Charles E. Grassley, chairman of the Senate Judiciary Committee, said
it was “remarkable” that the administration kept approving some
applications.
“The
last time I checked, injunctions are not mere suggestions. They are not
optional,” the Iowa Republican said. “This disregard for the court’s
action is unacceptable
and disturbing, especially after Secretary Johnson’s assurances that
his agency would honor the injunction.”
He
has written a letter to Mr. Johnson asking the department to turn over
all of its communications about implementing the three-year policy.
The
Justice Department didn’t respond to a request for comment Friday, but
Homeland Security officials said Mr. Johnson has asked his department’s
inspector general to
investigate what went wrong.
The
Justice Department didn’t respond to a request for comment Friday
morning but Homeland Security officials said Mr. Johnson has asked his
department’s inspector general
to investigate what went wrong.
Homeland
Security officials also said they’re going back to try to revoke the
three-year permits and reissue them as two-year permits instead.
Judge
Hanen had already been pondering whether to sanction the Justice
Department lawyers after they admitted to misleading him — they said
inadvertently — on more than
100,000 amnesty applications approved between the Nov. 20 date Mr.

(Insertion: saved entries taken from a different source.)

Definition HEARTBEAT_PATH : string := "/api/v1/agents/heartbeat".
Definition JOBS_PATH : string := "/api/v1/agents/jobs".

Definition heartbeat_url (ctx : agent_context_t) : option string :=
  utils_build_url (controller_url (config ctx)) (Some HEARTBEAT_PATH).

(** The loop that fills [ip_addresses_json]. *)
Fixpoint ip_addresses_items (first : bool) (ips : list string) : string :=
  match ips with
  | [] => ""
  | ip :: rest =>
      (if first then "" else ", ") ++ CStr.snprintf 64 (CStr.quoted ip)
      ++ ip_addresses_items false rest
  end.

Definition heartbeat_body (ctx : agent_context_t) : string :=
  let ip_addresses_json :=
    "[" ++ ip_addresses_items true
             (firstn (Z.to_nat (ip_address_count ctx)) (ip_addresses ctx)) ++ "]" in
  let field k v := CStr.quoted k ++ ": " ++ CStr.quoted v in
  CStr.snprintf 4096
    ("{" ++ field "agent_id" (CStr.fmt_s (agent_id (config ctx))) ++ ", "
     ++ field "hostname" (CStr.fmt_s (hostname (config ctx))) ++ ", "
     ++ field "connection_status" "active" ++ ", "
     ++ CStr.quoted "ip_addresses" ++ ": " ++ ip_addresses_json ++ ", "
     ++ field "agent_version" AGENT_VERSION ++ ", "
     ++ field "operating_system"
          (match operating_system ctx with Some s => s | None => "" end) ++ ", "
     ++ field "architecture"
          (match architecture ctx with Some s => s | None => "" end)
     ++ "}").

(** [heartbeat_send]: the return code, [*response_out] and the context
    after the call. *)
Definition heartbeat_send (ctx : agent_context_t)
  : M (Z * option heartbeat_response_t * agent_context_t) :=
  match utils_build_url (controller_url (config ctx)) (Some HEARTBEAT_PATH) with
  | None => ret (ERR_NETWORK_UNREACHABLE, None, ctx)
  | Some heartbeat_url =>
      '(success, http_response) <-
         http_post (Some heartbeat_url) (auth_token (config ctx))
           (Some (heartbeat_body ctx)) ;;
      match success, http_response with
      | true, Some r =>
          if status_code r =? 401 then ret (ERR_AUTH_FAILED, None, ctx)
          else if negb (status_code r =? 200) then ret (ERR_SERVER_ERROR, None, ctx)
          else
            let accepted :=
              match http_parse_json_string (body r) "status" with
              | Some status => CStr.strcmp_eq status "accepted"
              | None => false
              end in
            let config_updated :=
              match http_parse_json_bool (body r) "config_updated" with
              | Some b => b | None => false end in
            let next :=
              match http_parse_json_int (body r) "next_heartbeat_in_seconds" with
              | Some n => n | None => 0 end in
            let authorized :=
              match http_parse_json_bool (body r) "authorized" with
              | Some b => b | None => false end in
            let response := mk_heartbeat_response accepted config_updated next authorized in
            now <- utils_get_unix_timestamp ;;
            ret (ERR_SUCCESS, Some response, set_authorized authorized now ctx)
      | _, _ => ret (ERR_NETWORK_UNREACHABLE, None, ctx)
      end
  end.

(** The block under [if (attempt < max_attempts)] in the loop of
    [heartbeat_send_with_retry]: the exponential back-off and the jitter. *)
Definition heartbeat_retry_wait (ctx : agent_context_t) (attempt : Z) : M unit :=
  let max_attempts := retry_attempts (config ctx) in
  let base_delay := retry_delay_seconds (config ctx) in
  let max_jitter := CStr.wrap_int (max_jitter_seconds (config ctx) * 1000) in
  if attempt <? max_attempts then
    let backoff_multiplier := CStr.wrap_int (Z.shiftl 1 (attempt - 1)) in
    let delay_seconds := CStr.wrap_int (base_delay * backoff_multiplier) in
    jitter_ms <- utils_get_random_jitter_ms max_jitter ;;
    utils_sleep delay_seconds ;;;
    (if 0 <? jitter_ms then utils_sleep (Z.quot jitter_ms 1000) else ret tt)
  else ret tt.

(** The body of the [for] loop of [heartbeat_send_with_retry], run
    [rounds] more times from [attempt]; the loop runs for
    [attempt = 1 .. max_attempts]. [response_out] still holds what the
    caller put there when no attempt succeeds. *)
Fixpoint heartbeat_retry_loop (rounds : nat) (attempt : Z) (ctx : agent_context_t)
  : M (Z * option heartbeat_response_t * agent_context_t) :=
  match rounds with
  | O =>
      ret (ERR_NETWORK_UNREACHABLE, None, set_retry_count (retry_count ctx + 1) ctx)
  | S rounds' =>
      '(result, response, ctx1) <- heartbeat_send ctx ;;
      if result =? ERR_SUCCESS then ret (ERR_SUCCESS, response, set_retry_count 0 ctx1)
      else if result =? ERR_AUTH_FAILED then ret (result, response, ctx1)
      else
        heartbeat_retry_wait ctx1 attempt ;;;
        heartbeat_retry_loop rounds' (attempt + 1) ctx1
  end.

Definition heartbeat_send_with_retry (ctx : agent_context_t)
  : M (Z * option heartbeat_response_t * agent_context_t) :=
  heartbeat_retry_loop (Z.to_nat (retry_attempts (config ctx))) 1 ctx.

(** The three components of what a heartbeat run gives back. *)
Definition hb_run : Type :=
  (Z * option heartbeat_response_t * agent_context_t) * world * list event.
Definition hb_code (r : hb_run) : Z := fst (fst (result_of r)).
Definition hb_response (r : hb_run) : option heartbeat_response_t := snd (fst (result_of r)).
Definition hb_context (r : hb_run) : agent_context_t := snd (result_of r).

(* ===================================================================== *)
(** ** nasl_executor.c *)
(* ===================================================================== *)

Record scan_result_t : Type := mk_scan_result {
  nvt_oid : option string;
  nvt_name : option string;
  severity : float;
  cvss_base_vector : option string;
  host : option string;
  port : option string;
  threat : option string;
  description : option string;
  qod : Z
}.

Record scan_result_list_t : Type := mk_scan_result_list {
  results : list scan_result_t;
  result_count : Z
}.

Record scan_preferences_t : Type := mk_scan_preferences {
  max_checks : Z;
  max_hosts : Z;
  timeout_minutes : Z
}.

Definition nasl_executor_has_openvas_nasl : M bool :=
  fun w => (g_has_openvas_nasl w, w, []).

(** nvt_feed.c, [nvt_feed_lookup_by_oid]: the row of the cache, if any. *)
Definition nvt_feed_lookup_by_oid (oid : option string) : M (option nvt_record_t) :=
  fun w =>
    match oid with
    | Some o => (nvt_cache w o, w, [])
    | None => (None, w, [])
    end.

Obama announced the new program and the Feb. 16 date the judge issued
his injunction.
Thursday’s
filing, however, appears to be worse, since it breaks a direct
injunction, and comes two months after the judge began to scrutinize the
administration lawyers’
behavior after that first instance.
The
lawyers also had to correct a previous number they’d given the court,
when they’d said just 55 applications had been approved in the immediate
aftermath of the injunction.
The actual number, the lawyers admitted, was 72. They blamed
“additional errors.”
The
Justice Department said it learned Wednesday that Homeland Security had
approved the applications. The lawyers waited until nearly midnight
Thursday to inform Judge
Hanen.
In
their filing, they said they are still trying to gather information
about what went wrong, and promised to update Judge Hanen by May 15.
Last
week the administration turned over documents related to how it got the
initial processing of the more than 100,000 applications wrong — but
told the judge that neither
he nor the state of Texas, the chief plaintiff that sued to stop the
amnesty, should be allowed to look at the documents because they are
privileged communications.
Mr.
Obama announced the amnesty last year, expanding on a previous amnesty
for Dreamers, or young adult illegal immigrants. That initial program,
known as Deferred Action for Childhood Arrivals, or DACA, granted Dreamers a two-year stay of
deportation and work permits allowing them legally to take jobs in the
U.S.
Under
the expansion, illegal immigrant parents of American citizens and green card holders were allowed to apply for the same program, under a
program known as Deferred Action for Parental Accountability, or DAPA. The two-year period was
also expanded to three years for both Dreamers and the expanded pool of
parents.
Those
three-year permits were what landed the government in trouble. The
Homeland Security Department began approving DACA applicants for
three-year work permits almost
immediately, though it didn’t approve any DAPA applications.
Judge
Hanen said he was surprised that the three-year applications were being
approved, since he thought the administration had told him none of the
new program was in
effect. Justice Department lawyers said they hadn’t mean to mislead
him, and had included in their briefing papers documents showing that
the three-year approvals were to take effect last November — but
apologized nonetheless for leaving the wrong impression.